More than just scorers Javian McCollum and Milos Uzan, it was Oklahoma’s bench that helped push the team across the finish line on Saturday.

John Hugley IV gave the Sooners key minutes while Sam Godwin was in foul trouble, and Le’Tre Darthard and Rivaldo Soares brought hard-nosed defense and each hit clutch free throws in the final moments of the game to deny the Bearcats an improbable comeback.

“Think about the free throws those guys made,” OU coach Porter Moser said on Monday. “I don’t know if you could tell on TV, but it was 13,000 and you couldn’t hear anything. They both went up there and knocked down the free throws. … Those two made really clutch free throws.”

The Sooners have become accustomed to full team showings, both in scoring and in the rebounding battle, and they’ll need all those pieces firing to slow down Texas.

Max Abmas has perfectly transitioned to the Big 12, as the former Oral Roberts transfer leads the Longhorns at 17.7 points and 4.4 assists per game while also adding 2.9 rebounds.

Dylan Disu, Texas’ senior 6-foot-9 star, adds 14.7 points and 3.3 rebounds. Guard Tyrese Hunter, who came up clutch in Saturday’s 75-73 win over Baylor, averages another 12.6 points per game, and Dillon Mitchell nearly averages a double-double with 11.0 points and 8.6 rebounds per outing.

The threat starts with Abmas (pronounced "ace-muss"), who is lighting up Big 12 defenses just as he tormented his opposition in the Summit League.

“Seamless,” Moser said. “You don’t get that many points, I don’t care what level, if you don’t know how to put that ball in the hole and see it go in the hole.

“… Max has just got so much confidence. Plays with great pace.

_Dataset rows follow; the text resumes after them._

(* ===== verification/NtpServe.v ===== *)
(** * Package internal/ntpserver: Run and Serve

    One goroutine reads datagrams and answers them in turn; a cancelled context
    closes the socket under it.  The labels say what the system calls return. *)

From stdpp Require Import list strings.
From Stdlib Require Import ZArith Lia.
From S2P Require Import Prelude GoStrings GoNet GoSync Lease Ntp.

(** The address of a socket, as [net.UDPAddr.IP], and its peer. *)
Abbreviation Peer := (Addr * Z)%type.

(** [local.IP.To4() == nil || local.IP.IsUnspecified()], refused by the servers
    that need one address. *)
Definition specificIPv4 (local : bytes) : bool :=
  match To4 local with
  | None => false
  | Some ip => negb (beq ip [0; 0; 0; 0])
  end.

(** Where the goroutine of [Run] is. *)
Inductive ntp_pc :=
| NtpResolve
| NtpListen
| NtpLocal (local : bytes)
| NtpRead
| NtpReadFailed
| NtpGot (datagram : bytes) (peer : Peer) (received : time)
| NtpDeadline (datagram : bytes) (peer : Peer) (received : time)
| NtpDeadlineFailed
| NtpRespond (datagram : bytes) (peer : Peer) (received : time)
| NtpWrite (reply : bytes) (peer : Peer)
| NtpStop (r : exit)
| NtpWait (r : exit)
| NtpClose (r : exit)
| NtpReturned (r : exit).

Record ntp_state := mkNtp { np_pc : ntp_pc; np_sock : owned; np_sent : list (bytes * Peer) }.

Inductive ntp_label :=
| NtpRecv (datagram : bytes) (peer : Peer) (received : time)
| NtpListened (local : bytes)
| NtpClock (transmitted : time)
| NtpGo
| NtpHook
| NtpFault.

Definition ntp_go (s : ntp_state) (pc : ntp_pc) : option ntp_state := Some (mkNtp pc (np_sock s) (np_sent s)).

(** One step of [Run], which continues into [Serve] once the socket is open. *)
Definition Run_ntp (l : ntp_label) (s : ntp_state) : option ntp_state :=
  let o := np_sock s in
  match l, np_pc s with
  | NtpGo, NtpResolve => ntp_go s NtpListen
  | NtpFault, NtpResolve => ntp_go s (NtpReturned (Err (str "resolve NTP listener")))
  | NtpListened local, NtpListen => Some (mkNtp (NtpLocal local) (own_opened o) (np_sent s))
  | NtpFault, NtpListen => ntp_go s (NtpReturned (Err (str "listen for NTP")))
  | NtpGo, NtpLocal local =>
      ntp_go s (if specificIPv4 local then NtpRead
                else NtpStop (Err (str "NTP listener must bind a specific IPv4 address")))
  | NtpRecv d peer t, NtpRead => if ow_open o then ntp_go s (NtpGot d peer t) else None
  | NtpFault, NtpRead => if ow_open o then ntp_go s NtpReadFailed else None
  | NtpGo, NtpRead => if ow_open o then None else ntp_go s NtpReadFailed
  | NtpGo, NtpReadFailed => ntp_go s (NtpStop (unlessCancelled o (str "read NTP request")))
  | NtpGo, NtpGot d peer t => ntp_go s (if ow_cancelled o then NtpStop (Ok tt) else NtpDeadline d peer t)
  | NtpGo, NtpDeadline d peer t => ntp_go s (if ow_open o then NtpRespond d peer t else NtpDeadlineFailed)
  | NtpFault, NtpDeadline _ _ _ => ntp_go s NtpDeadlineFailed
  | NtpGo, NtpDeadlineFailed => ntp_go s (NtpStop (unlessCancelled o (str "set NTP write deadline")))
  | NtpClock transmitted, NtpRespond d peer t =>
      match serveDatagram d peer.2 t transmitted with
      | None => ntp_go s NtpRead
      | Some reply => ntp_go s (NtpWrite reply peer)
      end
  | NtpGo, NtpWrite reply peer =>
      Some (mkNtp NtpRead o (if ow_open o then np_sent s ++ [(reply, peer)] else np_sent s))
  | NtpFault, NtpWrite _ _ => ntp_go s NtpRead
  | NtpGo, NtpStop r =>
      let '(stopped, o) := own_stop o in
      Some (mkNtp (if stopped then NtpClose r else NtpWait r) o (np_sent s))
  | NtpGo, NtpWait r => if own_waited o then ntp_go s (NtpClose r) else None
  | NtpGo, NtpClose r => Some (mkNtp (NtpReturned r) (own_close o) (np_sent s))
  | NtpHook, _ =>
      match own_hook o with
      | Some o => Some (mkNtp (np_pc s) o (np_sent s))
      | None => None
      end
  | _, _ => None
  end.

Definition ntp_machine : machine := {|
  mc_state := ntp_state;
  mc_label := ntp_label;
  mc_init := mkNtp NtpResolve own_init [];
  mc_step := Run_ntp;
  mc_cancel s := mkNtp (np_pc s) (own_cancel (np_sock s)) (np_sent s);
  mc_cancelled s := ow_cancelled (np_sock s);
  mc_arrives l := match l with NtpRecv _ _ _ => true | _ => false end;
  mc_own l := match l with NtpRecv _ _ _ | NtpFault => false | _ => true end;
  mc_fault l := match l with NtpFault => true | NtpListened local => negb (specificIPv4 local) | _ => false end;
  mc_returned s := match np_pc s with NtpReturned r => Some r | _ => None end;
  mc_released s := negb (ow_open (np_sock s))
|}.

(** ** Facts *)

Definition ntp_phase (pc : ntp_pc) : phase :=
  match pc with
  | NtpResolve | NtpListen => Before
  | NtpWait _ => Waiting
  | NtpClose _ => Closing
  | NtpReturned _ => Over
  | _ => Serving
  end.

Definition ntp_rank (pc : ntp_pc) : nat :=
  match pc with
  | NtpResolve => 15 | NtpListen => 14 | NtpLocal _ => 10
  | NtpGot _ _ _ => 9 | NtpDeadline _ _ _ => 8 | NtpRespond _ _ _ => 7 | NtpWrite _ _ => 6
  | NtpRead => 5 | NtpReadFailed | NtpDeadlineFailed => 4 | NtpStop _ => 3 | NtpWait _ => 2 | NtpClose _ => 1
  | NtpReturned _ => 0
  end.

(** Where the socket is, a reply about to be written or written answers a
    datagram, and a nil result has its reason. *)
Definition answered (w : bytes * Peer) : Prop :=
  exists datagram received transmitted, serveDatagram datagram w.2.2 received transmitted = Some w.1.

Definition ntp_inv (s : ntp_state) : Prop :=
  phase_hook (ntp_phase (np_pc s)) (np_sock s) = true /\ Forall answered (np_sent s) /\
  match np_pc s with
  | NtpWrite reply peer => answered (reply, peer)
  | NtpStop r | NtpWait r | NtpClose r | NtpReturned r => exit_reason (np_sock s) r
  | _ => True
  end.

Lemma ntp_inv_step l s s' : ntp_inv s -> Run_ntp l s = Some s' -> ntp_inv s'.
Proof.
  destruct s as [pc o sent]. intros (Hp & Hs & Hr). unfold Run_ntp, ntp_go, ntp_inv.
  cbn [np_pc np_sock np_sent] in *. intros E.
  destruct l, pc; try discriminate E; cbn [ntp_phase] in *; step_cases E; cbn [np_pc np_sock np_sent ntp_phase];
  (split; [|split]); eauto with own; try done.
  - by exists datagram, received, transmitted.
  - by apply Forall_app_2; [|constructor].
Qed.

Lemma ntp_inv_cancel s : ntp_inv s -> ntp_inv (mc_cancel ntp_machine s).
Proof.
  destruct s as [pc o sent]. intros (Hp & Hs & Hr).
  split; [by apply own_cancel_ok|]. split; [done|]. destruct pc; cbn in *; eauto with own.
Qed.

Lemma ntp_reachable s : reachable ntp_machine s -> ntp_inv s.
Proof.
  apply reachable_invariant; [done|exact ntp_inv_step|exact ntp_inv_cancel].
Qed.

Lemma ntp_progress s :
  ntp_inv s -> ow_cancelled (np_sock s) = true -> mc_returned ntp_machine s = None ->
  exists l, mc_own ntp_machine l = true /\ is_Some (Run_ntp l s).
Proof.
  destruct s as [pc o sent]. intros (Hp & _) Hc Hr. cbn [np_pc np_sock mc_returned ntp_machine ntp_phase] in *.
  assert (Hhook : is_Some (own_hook o) -> is_Some (Run_ntp NtpHook (mkNtp pc o sent))).
  { intros [o' Ho]. unfold Run_ntp. cbn [np_pc np_sock]. by rewrite Ho. }
  destruct pc; try discriminate Hr; try by (exists NtpGo).
  - by exists (NtpListened []).
  - destruct (ow_open o) eqn:Ho; [exists NtpHook; split; [done|]; by apply Hhook, own_open_hook|].
    exists NtpGo. split; [done|]. unfold Run_ntp. cbn [np_pc np_sock]. by rewrite Ho.
  - exists (NtpClock 0). split; [done|]. unfold Run_ntp. cbn [np_pc np_sock]. by destruct (serveDatagram _ _ _ _).
  - exists NtpGo. split; [done|]. unfold Run_ntp. cbn [np_pc np_sock]. by destruct (own_stop o).
  - destruct (own_waited o) eqn:Ho; [|exists NtpHook; split; [done|]; by apply Hhook, own_wait_hook].
    exists NtpGo. split; [done|]. unfold Run_ntp. cbn [np_pc np_sock]. by rewrite Ho.
Qed.

#[export, refine] Instance ntp_stoppable : Stoppable ntp_machine := {
  st_work := (fun s => ntp_rank (np_pc s) + hook_work (ow_hook (np_sock s)))%nat : mc_state ntp_machine -> nat;
  st_load := 5
}.
Proof.
  - by intros [].
  - intros l [pc o sent] s' _. cbn [mc_step ntp_machine]. unfold Run_ntp, ntp_go. cbn [np_pc np_sock np_sent]. intros E.
    destruct l, pc; try discriminate E; step_cases E; cbn [np_pc np_sock ntp_rank mc_arrives ntp_machine]; own_facts; lia.
  - done.
  - done.
  - intros l [pc o sent] s'. cbn [mc_step mc_cancelled ntp_machine]. unfold Run_ntp, ntp_go. cbn [np_pc np_sock np_sent].
    intros E Hc. destruct l, pc; try discriminate E; step_cases E; cbn [np_sock]; own_facts; congruence.
  - intros s Hs. apply ntp_progress. by apply ntp_reachable.
  - intros l [pc o sent] s' r. cbn [mc_step mc_returned ntp_machine]. unfold Run_ntp, ntp_go. cbn [np_pc np_sock np_sent].
    intros E Hr. destruct l, pc; try discriminate; by step_cases E.
  - done.
  - intros [pc o sent] r Hs Hr. apply ntp_reachable in Hs as (Hp & _). cbn in *. destruct pc; try discriminate Hr.
    by rewrite (own_over o Hp).
Defined.

(** Without faults every way out is the cancelled context. *)
Definition ntp_clean (s : ntp_state) : Prop :=
  match np_pc s with
  | NtpLocal local => specificIPv4 local = true
  | NtpReadFailed | NtpDeadlineFailed => ow_cancelled (np_sock s) = true
  | NtpStop r | NtpWait r | NtpClose r | NtpReturned r => r = Ok tt
  | _ => True
  end.

Lemma ntp_clean_step l s s' :
  mc_fault ntp_machine l = false -> ntp_inv s -> ntp_clean s -> Run_ntp l s = Some s' -> ntp_clean s'.
Proof.
  destruct s as [pc o sent]. cbn [mc_fault ntp_machine]. unfold Run_ntp, ntp_go, ntp_clean, unlessCancelled.
  intros Hl (Hp & _) Hc. cbn [np_pc np_sock np_sent ntp_phase] in *. intros E.
  destruct l, pc; try discriminate; step_cases E; cbn [np_pc np_sock ntp_phase] in *; own_facts; eauto with own.
  - by apply negb_false_iff.
  - congruence.
  - congruence.
  - congruence.
Qed.

#[export] Instance ntp_clean_exit : Clean ntp_machine.
Proof.
  split. intros s r Hs Hr. enough (Hc : ntp_inv s /\ ntp_clean s).
  { destruct s as [[] o sent], Hc as [_ Hc]; cbn in *; congruence. }
  clear Hr. revert s Hs. apply reachable_by_invariant; [done| |].
  - intros l s s' Hl [Hi Hc] E. split; [by eapply ntp_inv_step|by eapply ntp_clean_step].
  - intros s [Hi Hc]. split; [by apply ntp_inv_cancel|]. by destruct s as [[] o sent].
Qed.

He can get his shots off at any level. … He’s one of the premier guards in our league.”

OU’s defense will get tested with all the perimeter athleticism Texas uses to attack the basket, but the Sooners must come up with big rebounds to limit the Longhorns’ second-chance opportunities.

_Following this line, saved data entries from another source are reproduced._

(* ===== verification/Ldap.v ===== *)
(** * Package internal/ldapserver

    The read-only directory: BER framing and validation, three-valued filters,
    searches, binds and the per-connection state machine.  Distinguished names
    and the BER decoder belong to the go-ldap and asn1-ber libraries and bcrypt
    to golang.org/x/crypto: they are the class [LdapLib]; a decoded packet is the
    record of the fields the server reads. *)

From stdpp Require Import gmap list strings sorting.
From Stdlib Require Import ZArith Lia.
From S2P Require Import Prelude GoStrings GoHash GoNet GoAddr.

(** ** Packets *)

Definition ClassUniversal : Z := 0.
Definition ClassApplication : Z := 64.
Definition ClassContext : Z := 128.
Definition TypePrimitive : Z := 0.
Definition TypeConstructed : Z := 32.
Definition TagBoolean : Z := 1.
Definition TagInteger : Z := 2.
Definition TagOctetString : Z := 4.
Definition TagNULL : Z := 5.
Definition TagEnumerated : Z := 10.
Definition TagSequence : Z := 16.

(** The decoded value of a primitive packet. *)
Inductive value := VNone | VInt (v : Z) | VBool (b : bool).

Inductive Packet := mkPacket {
  ClassType : Z;
  TagType : Z;
  Tag : Z;
  Data : bytes;
  Value : value;
  Children : list Packet
}.

Definition FilterAnd : Z := 0.
Definition FilterOr : Z := 1.
Definition FilterNot : Z := 2.
Definition FilterEqualityMatch : Z := 3.
Definition FilterSubstrings : Z := 4.
Definition FilterPresent : Z := 7.

Definition ApplicationBindRequest : Z := 0.
Definition ApplicationUnbindRequest : Z := 2.
Definition ApplicationSearchRequest : Z := 3.
Definition ApplicationSearchResultDone : Z := 5.
Definition ApplicationModifyRequest : Z := 6.
Definition ApplicationAddRequest : Z := 8.
Definition ApplicationDelRequest : Z := 10.
Definition ApplicationModifyDNRequest : Z := 12.
Definition ApplicationCompareRequest : Z := 14.
Definition ApplicationAbandonRequest : Z := 16.
Definition ApplicationExtendedRequest : Z := 23.

Definition ResultSuccess : Z := 0.
Definition ResultProtocolError : Z := 2.
Definition ResultTimeLimitExceeded : Z := 3.
Definition ResultSizeLimitExceeded : Z := 4.
Definition ResultAuthMethodNotSupported : Z := 7.
Definition ResultAdminLimitExceeded : Z := 11.
Definition ResultUnavailableCriticalExtension : Z := 12.
Definition ResultInappropriateMatching : Z := 18.
Definition ResultNoSuchObject : Z := 32.
Definition ResultInvalidDNSyntax : Z := 34.
Definition ResultInvalidCredentials : Z := 49.
Definition ResultInsufficientAccessRights : Z := 50.
Definition ResultBusy : Z := 51.
Definition ResultUnavailable : Z := 52.
Definition ResultUnwillingToPerform : Z := 53.

(** What the server asks of its libraries. *)
Class LdapLib := {
  DN : Type;
  ParseDN : bytes -> option DN;
  DN_EqualFold : DN -> DN -> bool;
  AncestorOfFold : DN -> DN -> bool;
  RDN_attributes : DN -> list (bytes * bytes);
  RDN_count : DN -> Z;
  EscapeDN : bytes -> bytes;
  DecodePacket : bytes -> option Packet;
  CompareHashAndPassword : bytes -> bytes -> bool
}.

Definition isPacket (p : Packet) (class kind tag : Z) : bool :=
  (ClassType p =? class) && (TagType p =? kind) && (Tag p =? tag).

Definition octetString (p : Packet) : bool := isPacket p ClassUniversal TypePrimitive TagOctetString.

Definition integer (p : Packet) (tag : Z) : option Z :=
  if negb (isPacket p ClassUniversal TypePrimitive tag) then None
  else match Value p with VInt v => Some v | _ => None end.

(** [p.Value.(bool)], false when it is not one. *)
Definition boolValue (p : Packet) : bool := match Value p with VBool b => b | _ => false end.

(** ** Framing *)

Definition maxMessageSize : Z := 64 * 1024.
Definition maxBERDepth : Z := 32.
Definition maxBERNodes : Z := 4096.

Inductive read_error := ErrEOF | ErrMalformed.

(** The length octets of a header, once its second byte is known: the number of
    further bytes and the length they spell. *)
Definition longForm (second : Z) : bool := negb (Z.land second 128 =? 0).
Definition longCount (second : Z) : Z := Z.land second 127.

(** [validateBER] over [data]: the node count it leaves, or [None] for its error.
    Every call is on strictly less data than its caller, so the length of the
    data is enough fuel. *)
Fixpoint validateBER (fuel : nat) (data : bytes) (depth nodes : Z) : option Z :=
  match fuel with
  | O => None
  | S k =>
      if maxBERDepth <=? depth then None
      else match data with
      | [] => Some nodes
      | _ =>
          let nodes := nodes + 1 in
          if (maxBERNodes <? nodes) || (len data <? 2) || (Z.land (at_ data 0) 31 =? 31) then None
          else
            let tag := at_ data 0 in
            let length := at_ data 1 in
            let n := longCount length in
            if longForm length && ((n =? 0) || (4 <? n) || (len data <? 2 + n)) then None
            else
              let header := if longForm length then 2 + n else 2 in
              let length := if longForm length then be_decode (slice 2 (Z.to_nat header) data) else length in
              if (length <? 0) || (len data - header <? length) then None
              else
                let content := slice (Z.to_nat header) (Z.to_nat (header + length)) data in
                let rest := drop (Z.to_nat (header + length)) data in
                let inner :=
                  if negb (Z.land tag 32 =? 0) then validateBER k content (depth + 1) nodes
                  else if Z.land tag 192 =? 0 then
                    let t := Z.land tag 31 in
                    if t =? TagBoolean then (if negb (length =? 1) then None else Some nodes)
                    else if (t =? TagInteger) || (t =? TagEnumerated)
                    then (if (length <? 1) || (4 <? length) then None else Some nodes)
                    else if (t =? TagOctetString) || (t =? TagNULL) then Some nodes
                    else None
                  else Some nodes in
                match inner with
                | None => None
                | Some nodes => validateBER k rest depth nodes
                end
      end
  end.

(** [readMessage] from a stream whose bytes are [stream]: the message and what is
    left of the stream. *)
Definition readMessage `{LdapLib} (stream : bytes) : result read_error (Packet * bytes) :=
  if len stream <? 2 then Err ErrEOF
  else if negb (at_ stream 0 =? 48) then Err ErrMalformed
  else
    let second := at_ stream 1 in
    let n := longCount second in
    if longForm second && ((n =? 0) || (4 <? n)) then Err ErrMalformed
    else
      let header := if longForm second then 2 + n else 2 in
      if len stream <? header then Err ErrEOF
      else
        let length := if longForm second then be_decode (slice 2 (Z.to_nat header) stream) else second in
        if (length <=? 0) || (maxMessageSize - header <? length) then Err ErrMalformed
        else if len stream <? header + length then Err ErrEOF
        else
          let data := take (Z.to_nat (header + length)) stream in
          match validateBER (S (List.length data)) data 0 0 with
          | None => Err ErrMalformed
          | Some _ =>
              match DecodePacket data with
              | None => Err ErrMalformed
              | Some p => Ok (p, drop (Z.to_nat (header + length)) stream)
              end
          end.

(** [requestEnvelope]: the message identifier and the operation. *)
Definition requestEnvelope (packet : Packet) : option (Z * Packet) :=
  if negb (isPacket packet ClassUniversal TypeConstructed TagSequence)
     || (len (Children packet) <? 2) || (3 <? len (Children packet)) then None
  else match Children packet with
       | idp :: op :: _ =>
           match integer idp TagInteger with
           | Some id =>
               if (id <=? 0) || (2147483647 <? id) || negb (ClassType op =? ClassApplication) then None
               else Some (id, op)
           | None => None
           end
       | _ => None
       end.

Definition ControlTypePaging : bytes := str "1.2.840.113556.1.4.319".

(** One control of [validateControls]; [None] continues with the next. *)
Definition validateControl (control : Packet) : option Z :=
  let cs := Children control in
  match cs with
  | oid :: _ =>
      if negb (isPacket control ClassUniversal TypeConstructed TagSequence)
         || (3 <? len cs) || negb (octetString oid) then Some ResultProtocolError
      else
        let '(critical, rest) :=
          match drop 1 cs with
          | b :: rest =>
              if isPacket b ClassUniversal TypePrimitive TagBoolean then (boolValue b, rest) else (false, b :: rest)
          | [] => (false, [])
          end in
        let bad :=
          match rest with
          | [] => false
          | v :: rest => negb (octetString v) || negb (len rest =? 0)
          end in
        if bad : bool then Some ResultProtocolError
        else if critical then Some ResultUnavailableCriticalExtension
        else if beq (Data oid) ControlTypePaging then Some ResultUnwillingToPerform
        else None
  | [] => Some ResultProtocolError
  end.

Fixpoint validateControlList (controls : list Packet) : Z :=
  match controls with
  | [] => ResultSuccess
  | c :: rest => match validateControl c with Some code => code | None => validateControlList rest end
  end.

Definition validateControls (packet : Packet) : Z :=
  match Children packet with
  | [_; _; controls] =>
      if negb (isPacket controls ClassContext TypeConstructed 0) || (len (Children controls) =? 0)
      then ResultProtocolError
      else validateControlList (Children controls)
  | _ => ResultSuccess
  end.

Definition responseType (tag : Z) : option Z :=
  if existsb (Z.eqb tag) [ApplicationBindRequest; ApplicationModifyRequest; ApplicationAddRequest;
       ApplicationDelRequest; ApplicationModifyDNRequest; ApplicationCompareRequest; ApplicationExtendedRequest]
  then Some (tag + 1)
  else if tag =? ApplicationSearchRequest then Some ApplicationSearchResultDone
  else None.

(** ** Entries *)

(** [strings.Index]: the position of the first occurrence. *)
Fixpoint Index (s sub : bytes) : option nat :=
  if HasPrefix s sub then Some 0%nat
  else match s with
       | [] => None
       | _ :: s' => option_map S (Index s' sub)
       end.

McCollum, Uzan and Soares have all made an impact to work toward the bucket and rebound, but forward Jalon Moore has done well to clean the glass in conference play.

Across five Big 12 contests, Moore is averaging 7.4 rebounds per game, including a 11-rebound performance against Kansas and 10 boards on Saturday against the Bearcats.

“He can go get those in traffic rebounds,” Moser said. “Those ones that maybe a smaller guard is trying to tip or gets over the back, he’s rising above and grabbing them. So he gets you those.

“… It’s all hands on deck with defensive rebounding. You can’t just rely (on big men). Everybody’s got to box out. This league sends so many guys to the glass. This league has so many good offensive rebounders. You got to box out and then you got to release and you need guards rebounding down.”

The group effort has allowed OU’s guards to get out and initiate the offense, duties that McCollum and Uzan have shared unselfishly.

“They understand that having each other is a positive,” Moser said. “It's not all the pressure on one guy handling it. … Both those guys can handle it and go downhill and create. So to have multiple guys that can do that, that's huge.”

Oklahoma’s bid to string together three straight wins will start with taking care of the basketball and rebounding, and if the Sooners can execute as they did in their last outing, they’ll have a shot to build real momentum at home.

But through the peaks and valley’s of Tuesday’s battle against Texas, OU will have to continue to display the mental toughness and press on through whatever adversity presents itself.

“You understand it’s a 40-minute game,” Moser said. “You’d like to have great starts. But we got punched in the mouth at Kansas. Sam got us going with an offensive rebound.

“It just has to be gritty, man. The game won’t be won or lost in the first five minutes.”